Der Sohn schwul oder bi, die Tochter lesbisch oder trans – entdeckt das eigene Kind seine Sexualität oder Geschlechtsidentität, können einige gut damit umgehen, andere tun sich schwerer. Aber was genau können Eltern machen, um die Jugendlichen zu stützen und zu stärken?

Demoteilnehmer*innen halten sich bei einer Pride-Demo an der Hand. Eine Person trägt ein Armband in Regenbogenfarben, die andere eine rote Schleife.
Foto: IMAGO / Müller-Stauffenberg

Das Coming-out ist etwas, das jeder queere Mensch früher oder später durchlebt. Es geht darum, die eigene Geschlechtsidentität oder sexuelle Orientierung zu erkennen, anzunehmen und schließlich nach und nach mit der Welt zu teilen. Jugendliche, die nicht heterosexuell sind, finden das in der Regel im Alter von 13 bis 16 Jahren heraus. Auf dieses innere Coming-out folgt dann – mal früher, mal später – das äußere Coming-out, also das Öffentlichmachen.

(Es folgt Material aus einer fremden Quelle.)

Lemma ids_inv_step txns s s' : ids_inv txns s → rstep process s s' → ids_inv txns s'.
Proof.
  unfold ids_inv, hand_ids. intros Hinv Hst. revert Hinv.
  destruct Hst; cbn [rc_workers rc_out rc_todo]; try done; intros Hinv.
  - by eapply take_job.
  - by eapply keep_label.
  - by eapply keep_label.
  - rewrite fmap_app. by eapply give_result.
  - by eapply keep_label.
Qed.

Lemma full_inv_step txns s s' : full_inv txns s → rstep process s s' → full_inv txns s'.
Proof.
  unfold full_inv, in_hand. intros Hinv Hst. revert Hinv.
  destruct Hst; cbn [rc_workers rc_out rc_todo rc_ctx rc_closed]; intros Hinv Hc;
    try done; destruct (Hinv Hc) as [Hcl Hp]; (split; [by auto|]).
  - by eapply take_job.
  - done.
  - by eapply keep_label.
  - by eapply give_result.
  - by eapply keep_label.
Qed.

(** Workers only return after [jobs] is closed, and there is at least one. *)
Definition alive_inv (s : rstate) : Prop :=
  rc_workers s ≠ [] ∧ (rc_closed s = false → WExited ∉ rc_workers s).

Lemma alive_inv_step s s' : alive_inv s → rstep process s s' → alive_inv s'.
Proof.
  unfold alive_inv. intros Hinv Hst. revert Hinv.
  assert (∀ (ws : list worker) i w, ws ≠ [] → <[i := w]> ws ≠ []) as Hne.
  { intros ws i w H H'%length_zero_iff_nil. rewrite length_insert in H'.
    by apply length_zero_iff_nil in H'. }
  assert (∀ (ws : list worker) i w, WExited ∉ ws → w ≠ WExited → WExited ∉ <[i := w]> ws) as Hex.
  { intros ws i w H Hw (j & [(_ & ? & _)|[_ Hj]]%list_lookup_insert_Some)%list_elem_of_lookup; [done|].
    apply H. by eapply list_elem_of_lookup_2. }
  destruct Hst; simpl; intros [? ?]; split; auto.
Qed.
(* ===== verification/Raft.v ===== *)
(** * distributed-primitives-go/raft: election, quorum and fencing

The cluster is a list of nodes plus the group counter and the fence line
[committedTrm]; [Elect], [Partition], [Heal] and [Write] are its transitions.
Every method runs under the cluster mutex, so each is one step. *)

From Stdlib Require Import ZArith Lia.
From stdpp Require Import base gmap strings list fin_maps relations.
From S2P Require Import Prelude.

Open Scope Z_scope.

(* [base] distributed-primitives-go/raft *)

(* [go] node.go:11-17 State *)
Inductive rstatus : Type := Follower | Candidate | Leader.

#[global] Instance rstatus_eq_dec : EqDecision rstatus.
Proof. solve_decision. Defined.

(* [go] node.go:19-28 State.String *)
Definition State_String (s : rstatus) : string :=
  match s with Follower => "Follower" | Candidate => "Candidate" | Leader => "Leader" end.

(* [go] node.go:33-38 Node *)
Record Node : Type := mkNode { nd_ID : nat; nd_Term : Z; nd_State : rstatus; nd_group : Z }.

(* [go] cluster.go:20-25 Cluster *)
Record Cluster : Type := mkCluster {
  cl_nodes : list Node; cl_nextGroup : Z; cl_committedTrm : Z }.

(* [go] cluster.go:8-17 ErrNoQuorum, ErrFenced *)
Inductive raft_err : Type := ErrNoQuorum | ErrFenced.

(* [go] cluster.go:29-35 NewCluster *)
Definition NewCluster (n : nat) : Cluster :=
  mkCluster ((fun i => mkNode i 0 Follower 0) <$> seq 0 n) 1 0.

(* [go] cluster.go:40-40 Cluster.majority *)
Definition majority (c : Cluster) : nat := (length (cl_nodes c) / 2 + 1)%nat.

(* [go] cluster.go:44-58 Cluster.Partition *)
Definition Partition (c : Cluster) (ids : list nat) : Cluster :=
  let g := cl_nextGroup c in
  mkCluster
    ((fun n => if decide (nd_ID n ∈ ids) then mkNode (nd_ID n) (nd_Term n) (nd_State n) g else n)
       <$> cl_nodes c)
    (i64 (g + 1)) (cl_committedTrm c).
Lemma GCounter_converges_witness :
  GCounter_Value (foldl GCounter_Merge ((rrun demo_ops).1 "ap")
    [(rrun demo_ops).1 "eu"; (rrun demo_ops).1 "us"; (rrun demo_ops).1 "eu"]) = 9.
Proof.
  apply (GCounter_converges demo_ops "ap"
    [(rrun demo_ops).1 "eu"; (rrun demo_ops).1 "us"; (rrun demo_ops).1 "eu"]).
  - repeat constructor; simpl; lia.
  - by vm_compute.
  - intros m Hm. right. repeat (apply elem_of_cons in Hm as [->|Hm]; [by eexists|]).
    by apply elem_of_nil in Hm.
  - intros p n Hp. unfold demo_ops in Hp.
    repeat (apply elem_of_cons in Hp as [Hp|Hp];
      [first [discriminate Hp|injection Hp as -> ->];
       eauto using list_elem_of_here, list_elem_of_further|]).
    by apply elem_of_nil in Hp.
Defined.

(** LWW replicas converge: two replicas that saw the same writes, each in
its own order and with its own repetitions, hold the same register, which no
write it saw is newer than, provided a timestamp and node name one write. *)
Theorem LWW_converges (a b : LWWRegister) (l1 l2 : list LWWRegister) :
  (∀ o, o ∈ a :: l1 ↔ o ∈ b :: l2) →
  (∀ x y, x ∈ a :: l1 → y ∈ a :: l1 → lww_ts x = lww_ts y → lww_node x = lww_node y → x = y) →
  lww_merge_all a l1 = lww_merge_all b l2 ∧
  lww_merge_all a l1 ∈ a :: l1 ∧ ∀ o, o ∈ a :: l1 → lww_newer (lww_merge_all a l1) o = false.
Proof.
  intros Hsame Hkey. destruct (lww_merge_all_max a l1) as [H1 M1].
  destruct (lww_merge_all_max b l2) as [H2 M2]. split; [|done].
  destruct (lww_newer_total (lww_merge_all a l1) (lww_merge_all b l2)) as [Ht Hn].
  - apply M1. by apply Hsame.
  - apply M2. by apply Hsame.
  - apply Hkey; [done|by apply Hsame|done..].
Qed.

Lemma LWW_converges_witness :
  let x := mkLWW "x" 5 "a" in let y := mkLWW "y" 5 "b" in
  lww_merge_all x [y] = lww_merge_all y [x; x].
Proof.
  intros x y. apply (LWW_converges x y [y] [x; x]).
  - intros o. rewrite !elem_of_cons, elem_of_nil. tauto.
  - intros u v [->| ->%list_elem_of_singleton]%elem_of_cons
      [->| ->%list_elem_of_singleton]%elem_of_cons; done.
Defined.

(** Two writes of one node within one tick of its clock: the tie-breaker does
not tell them apart, and replicas that saw them in different orders stay
different however often they exchange their states. *)
Lemma LWW_same_node_tie_diverges v w ts node : v ≠ w →
  let a := mkLWW v ts node in let b := mkLWW w ts node in
  LWWRegister_Merge a b = (a, false) ∧ LWWRegister_Merge b a = (b, false) ∧
  LWWOutcome a b ≠ LWWOutcome b a.
Proof.
  intros Hne a b. assert (∀ c d, lww_newer (mkLWW c ts node) (mkLWW d ts node) = false) as H.
  { intros c d. apply (lww_newer_irrefl (mkLWW c ts node)). }
  unfold LWWOutcome, LWWRegister_Merge. subst a b. rewrite !H. simpl. naive_solver.
Qed.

Ein Coming-out betrifft vor allem das Kind bzw. den Menschen, der sich outet – kann aber auch das Leben einer ganzen Familie durcheinanderwirbeln. Nicht alle Eltern können damit gleich gut umgehen. Die einen wissen intuitiv, was zu tun ist, andere hadern mit der Neuigkeit und fragen sich, was die richtige Reaktion sein könnte. Die folgende Liste hat keinen Anspruch auf Vollständigkeit; sie soll aber einen ersten Überblick geben, was queeren Jugendlichen und ihren Eltern in dieser sensiblen und nicht immer leichten Lebenslage helfen kann.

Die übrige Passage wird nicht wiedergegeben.